Stored data entries
(** * ProbabilityMap: a log-odds occupancy grid

    Shallow embedding of [mapping::ProbabilityMap]
    (src/aslam_demo/mapping/probability_map.cpp).

    Number model.  A C++ [double] is modelled by a real number: [std::exp],
    [std::log], [std::sqrt], [std::fabs] and [std::floor] are the functions
    of the same name over the reals.  Rounding, infinities and NaN are
    outside this model, so every statement below is about the arithmetic the
    code asks for, not about its IEEE-754 rounding.  [int] and [size_t] are
    modelled by [Z] and [nat]: index arithmetic is assumed not to overflow.
    An unsigned subtraction goes below zero in two places: [cols() - 2] at
    [cols() = 1] in [interpolate] is converted back to [int] by the
    assignment and yields [-1], the value [Z] subtraction gives; the
    offsets of the kernel of [smooth] stay unsigned, and there the 64-bit
    wrap-around is written out.

    The further properties are stated on what the code itself compares and
    stores (log-odds against log-odds, integer cell indices, orderings that
    are not strict), so that they do not rest on an exact identity of real
    arithmetic.

    Effects.  A [const] member function is a function of the map; a member
    that throws returns a [result]; the mutating member [update] is a state
    transformer that returns the map it leaves behind also when it
    throws. *)

From Stdlib Require Import Reals Lra Lia ZArith List Bool.
From Stdlib Require Import Sorted.
Import ListNotations.
Open Scope R_scope.

(** ** Numbers *)

(** [std::floor], still a [double]. *)
Definition floor (x : R) : R := IZR (Int_part x).

(** Conversion of a [double] to [int]: truncation toward zero. *)
Definition to_int (x : R) : Z :=
  if Rle_dec 0 x then Int_part x else (- Int_part (- x))%Z.

(** Conversion of an [int] to [double]. *)
Definition to_double (z : Z) : R := IZR z.

(** ** gtsam::Point2 (the operations the map uses) *)

Module Point2.

Record t : Type := mk { x : R; y : R }.

(** [p + q] *)
Definition add (p q : t) : t := mk (x p + x q) (y p + y q).
(** [p - q] *)
Definition sub (p q : t) : t := mk (x p - x q) (y p - y q).
(** [s * p] *)
Definition scale (s : R) (p : t) : t := mk (s * x p) (s * y p).
(** [p / s] *)
Definition div (p : t) (s : R) : t := mk (x p / s) (y p / s).
(** [p.norm()] *)
Definition norm (p : t) : R := sqrt (x p * x p + y p * y p).
(** [p.unit()] *)
Definition unit (p : t) : t := div p (norm p).
(** [p.between(q)] *)
Definition between (p q : t) : t := sub q p.

End Point2.

(** ** gtsam::Matrix: a dense matrix of doubles

    A matrix is its two dimensions and its coefficients; the stored cells
    are the coefficients at the indices inside the dimensions. *)

Module Matrix.

Record t : Type := mk { rows : nat; cols : nat; coeff : Z -> Z -> R }.

(** [Matrix::Zero(rows, cols)] *)
Definition Zero (r c : nat) : t := mk r c (fun _ _ => 0).

(** [Matrix_(rows, cols, data)]: the coefficients read from a row-major
    buffer. *)
Definition Matrix_ (r c : nat) (data : list R) : t :=
  mk r c (fun i j => nth (Z.to_nat (i * Z.of_nat c + j)) data 0).

(** [m(i, j) = v] *)
Definition set (m : t) (i j : Z) (v : R) : t :=
  mk (rows m) (cols m)
     (fun i' j' => if (Z.eqb i' i && Z.eqb j' j)%bool then v else coeff m i' j').

End Matrix.

(** ** Exceptions *)

(** The only exception the map throws: the [std::runtime_error] whose
    message is "Requested map coordinates (row,col) is not within the map
    bounds."; it carries the two numbers of the message. *)
Inductive exception : Type :=
| OutOfBounds (row col : R).

Inductive result (A : Type) : Type :=
| Ok (a : A)
| Throw (e : exception).
Arguments Ok {A} a.
Arguments Throw {A} e.

Definition bind {A B : Type} (r : result A) (k : A -> result B) : result B :=
  match r with
  | Ok a => k a
  | Throw e => Throw e
  end.

Notation "x <- r ;; k" := (bind r (fun x => k))
  (at level 61, r at next level, right associativity).

Definition throws {A : Type} (r : result A) : Prop :=
  exists e, r = Throw e.

(** ** The map *)

Record ProbabilityMap : Type := mkMap {
  data_ : Matrix.t;
  origin_ : Point2.t;
  cell_size_ : R
}.

Definition MAX_LOG_ODDS : R := 50.0.

(** The constructor. *)
Definition new (rows cols : nat) (cell_size : R) (origin : Point2.t)
  : ProbabilityMap :=
  mkMap (Matrix.Zero rows cols) origin cell_size.

(** [rows()] and [cols()]: the dimensions of [data_]. *)
Definition rows (m : ProbabilityMap) : nat := Matrix.rows (data_ m).
Definition cols (m : ProbabilityMap) : nat := Matrix.cols (data_ m).

(** [load]: the cells are replaced by the buffer, unchecked. *)
Definition load (m : ProbabilityMap) (data : list R) : ProbabilityMap :=
  mkMap (Matrix.Matrix_ (rows m) (cols m) data) (origin_ m) (cell_size_ m).

Definition clear (m : ProbabilityMap) : ProbabilityMap :=
  mkMap (Matrix.Zero (rows m) (cols m)) (origin_ m) (cell_size_ m).

Definition toWorld (m : ProbabilityMap) (map_coordinates : Point2.t)
  : Point2.t :=
  Point2.add (Point2.scale (cell_size_ m) map_coordinates) (origin_ m).

Definition fromWorld (m : ProbabilityMap) (world_coordinates : Point2.t)
  : Point2.t :=
  Point2.div (Point2.sub world_coordinates (origin_ m)) (cell_size_ m).

(** [inside(int row, int col)]. *)
Definition inside (m : ProbabilityMap) (row col : Z) : bool :=
  (0 <=? row)%Z && (row <? Z.of_nat (rows m))%Z
  && (0 <=? col)%Z && (col <? Z.of_nat (cols m))%Z.

(** Modelled from the spec: the overload [inside(const Point2&)] is declared
    in the header, which is not among the sources.  The spec gives it as the
    continuous test with the same boundary rule applied to the point's
    components: [0 <= y < rows] and [0 <= x < cols]. *)
Definition inside_point (m : ProbabilityMap) (p : Point2.t) : bool :=
  (if Rle_dec 0 (Point2.y p) then true else false)
  && (if Rlt_dec (Point2.y p) (INR (rows m)) then true else false)
  && (if Rle_dec 0 (Point2.x p) then true else false)
  && (if Rlt_dec (Point2.x p) (INR (cols m)) then true else false).

Definition LogOddsToProbability (log_odds : R) : R :=
  let odds := exp log_odds in
  let probability := odds / (1.0 + odds) in
  probability.

Definition ProbabilityToLogOdds (probability : R) : R :=
  let odds := probability / (1.0 - probability) in
  let log_odds := ln odds in
  log_odds.

(** [at(int row, int col)]. *)
Definition at_ (m : ProbabilityMap) (row col : Z) : result R :=
  if negb (inside m row col) then
    Throw (OutOfBounds (to_double row) (to_double col))
  else
    Ok (LogOddsToProbability (Matrix.coeff (data_ m) row col)).

(** [update]: the result of the call and the map it leaves behind. *)
Definition update (m : ProbabilityMap) (row col : Z) (probability : R)
  : result unit * ProbabilityMap :=
  if negb (inside m row col) then
    (Throw (OutOfBounds (to_double row) (to_double col)), m)
  else
    let d := data_ m in
    let d := Matrix.set d row col
               (Matrix.coeff d row col + ProbabilityToLogOdds probability) in
    let d := if Rlt_dec MAX_LOG_ODDS (Matrix.coeff d row col)
             then Matrix.set d row col MAX_LOG_ODDS else d in
    let d := if Rlt_dec (Matrix.coeff d row col) (- MAX_LOG_ODDS)
             then Matrix.set d row col (- MAX_LOG_ODDS) else d in
    (Ok tt, mkMap d (origin_ m) (cell_size_ m)).

(** [interpolate].  The four calls of [at] are taken from left to right;
    C++ leaves the order of the two calls inside one statement open, which
    can only change which of two OutOfBounds exceptions is the one
    thrown. *)
Definition interpolate (m : ProbabilityMap) (map_coordinates : Point2.t)
  : result R :=
  let px := Point2.x map_coordinates in
  let py := Point2.y map_coordinates in
  if negb (inside_point m map_coordinates) then Throw (OutOfBounds py px)
  else
    let x1 := to_int (floor px) in
    let '(x1, x2) :=
      if (Z.of_nat (cols m) - 1 <=? x1)%Z
      then ((Z.of_nat (cols m) - 2)%Z, (Z.of_nat (cols m) - 1)%Z)
      else (x1, (x1 + 1)%Z) in
    let y1 := to_int (floor py) in
    let '(y1, y2) :=
      if (Z.of_nat (rows m) - 1 <=? y1)%Z
      then ((Z.of_nat (rows m) - 2)%Z, (Z.of_nat (rows m) - 1)%Z)
      else (y1, (y1 + 1)%Z) in
    let dx21 := to_double (x2 - x1) in
    let dx2p := to_double x2 - px in
    let dxp1 := px - to_double x1 in
    let dy21 := to_double (y2 - y1) in
    let dy2p := to_double y2 - py in
    let dyp1 := py - to_double y1 in
    a11 <- at_ m y1 x1 ;;
    a12 <- at_ m y1 x2 ;;
    let R1 := (dx2p / dx21) * a11 + (dxp1 / dx21) * a12 in
    a21 <- at_ m y2 x1 ;;
    a22 <- at_ m y2 x2 ;;
    let R2 := (dx2p / dx21) * a21 + (dxp1 / dx21) * a22 in
    Ok ((dy2p / dy21) * R1 + (dyp1 / dy21) * R2).

(** [findIntersections].  For a beam along an axis the code divides by a
    zero direction component and relies on the infinities of IEEE-754; the
    points computed here are then not the code's, and no statement below
    reads them. *)
Definition findIntersections
    (start_point end_point lower_left upper_right : Point2.t)
  : Point2.t * Point2.t :=
  let direction := Point2.unit (Point2.between start_point end_point) in
  let direction_inverse :=
    Point2.mk (1.0 / Point2.x direction) (1.0 / Point2.y direction) in
  let t1 := (Point2.x lower_left - Point2.x start_point)
            * Point2.x direction_inverse in
  let t2 := (Point2.x upper_right - Point2.x start_point)
            * Point2.x direction_inverse in
  let t3 := (Point2.y lower_left - Point2.y start_point)
            * Point2.y direction_inverse in
  let t4 := (Point2.y upper_right - Point2.y start_point)
            * Point2.y direction_inverse in
  let tmin := Rmax (Rmin t1 t2) (Rmin t3 t4) in
  let tmax := Rmin (Rmax t1 t2) (Rmax t3 t4) in
  (Point2.add start_point (Point2.scale tmin direction),
   Point2.add start_point (Point2.scale tmax direction)).

(** ** Line rasterisation *)

(** [LineCell]: a cell the line crosses and the two points where the line
    enters and leaves it ([end_] is the field [end]). *)
Record LineCell : Type := mkLineCell {
  row : Z;
  col : Z;
  start : Point2.t;
  end_ : Point2.t
}.

(** Steps (a) and (b) of the loop of [line]: the cell of the current point,
    pushed when it is inside the map. *)
Definition line_cell (m : ProbabilityMap)
    (start_point_world end_point_world point : Point2.t) : list LineCell :=
  let u := floor (Point2.x point) in
  let v := floor (Point2.y point) in
  if inside m (to_int v) (to_int u) then
    let box_min := toWorld m (Point2.mk u v) in
    let box_max := toWorld m (Point2.mk (u + 1) (v + 1)) in
    let intersections :=
      findIntersections start_point_world end_point_world box_min box_max in
    [ mkLineCell (to_int v) (to_int u)
                 (fst intersections) (snd intersections) ]
  else [].

(** The [while(true)] loop of [line]; one unit of [fuel] per iteration, and
    [None] when the fuel runs out before the loop breaks. *)
Fixpoint line_loop (m : ProbabilityMap)
    (start_point_world end_point_world delta : Point2.t)
    (fuel : nat) (cells : list LineCell)
    (point : Point2.t) (increments_remaining : R)
  : option (list LineCell) :=
  match fuel with
  | O => None
  | S fuel' =>
      let cells :=
        cells ++ line_cell m start_point_world end_point_world point in
      if Rle_dec increments_remaining 0 then Some cells
      else
        let increment :=
          if Rlt_dec increments_remaining 1.0
          then increments_remaining else 1.0 in
        line_loop m start_point_world end_point_world delta fuel' cells
          (Point2.add point (Point2.scale increment delta))
          (increments_remaining - increment)
  end.

(** Step (1) of [line]: the start point in map coordinates, the line
    increment and the distance along the dominant direction. *)
Definition line_setup (m : ProbabilityMap)
    (start_point_world end_point_world : Point2.t)
  : Point2.t * Point2.t * R :=
  let start_point_map := fromWorld m start_point_world in
  let end_point_map := fromWorld m end_point_world in
  let dx := Rabs (Point2.x end_point_map - Point2.x start_point_map) in
  let sx :=
    if Rlt_dec (Point2.x start_point_map) (Point2.x end_point_map)
    then 1%Z else (-1)%Z in
  let dy := Rabs (Point2.y end_point_map - Point2.y start_point_map) in
  let sy :=
    if Rlt_dec (Point2.y start_point_map) (Point2.y end_point_map)
    then 1%Z else (-1)%Z in
  if Rlt_dec dy dx then
    (start_point_map,
     Point2.mk (to_double sx) (to_double sy * (dy / dx)), dx)
  else
    (start_point_map,
     Point2.mk (to_double sx * (dx / dy)) (to_double sy), dy).

(** [line], with the fuel of its loop. *)
Definition line (fuel : nat) (m : ProbabilityMap)
    (start_point_world end_point_world : Point2.t)
  : option (list LineCell) :=
  let '(start_point_map, delta, increments_remaining) :=
    line_setup m start_point_world end_point_world in
  line_loop m start_point_world end_point_world delta fuel []
    start_point_map increments_remaining.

▶ Task goal:
If a line in the records has the word "update", copy that line.

▶ Task solution:
    that throws returns a [result]; the mutating member [update] is a state
(** [update]: the result of the call and the map it leaves behind. *)
Definition update (m : ProbabilityMap) (row col : Z) (probability : R)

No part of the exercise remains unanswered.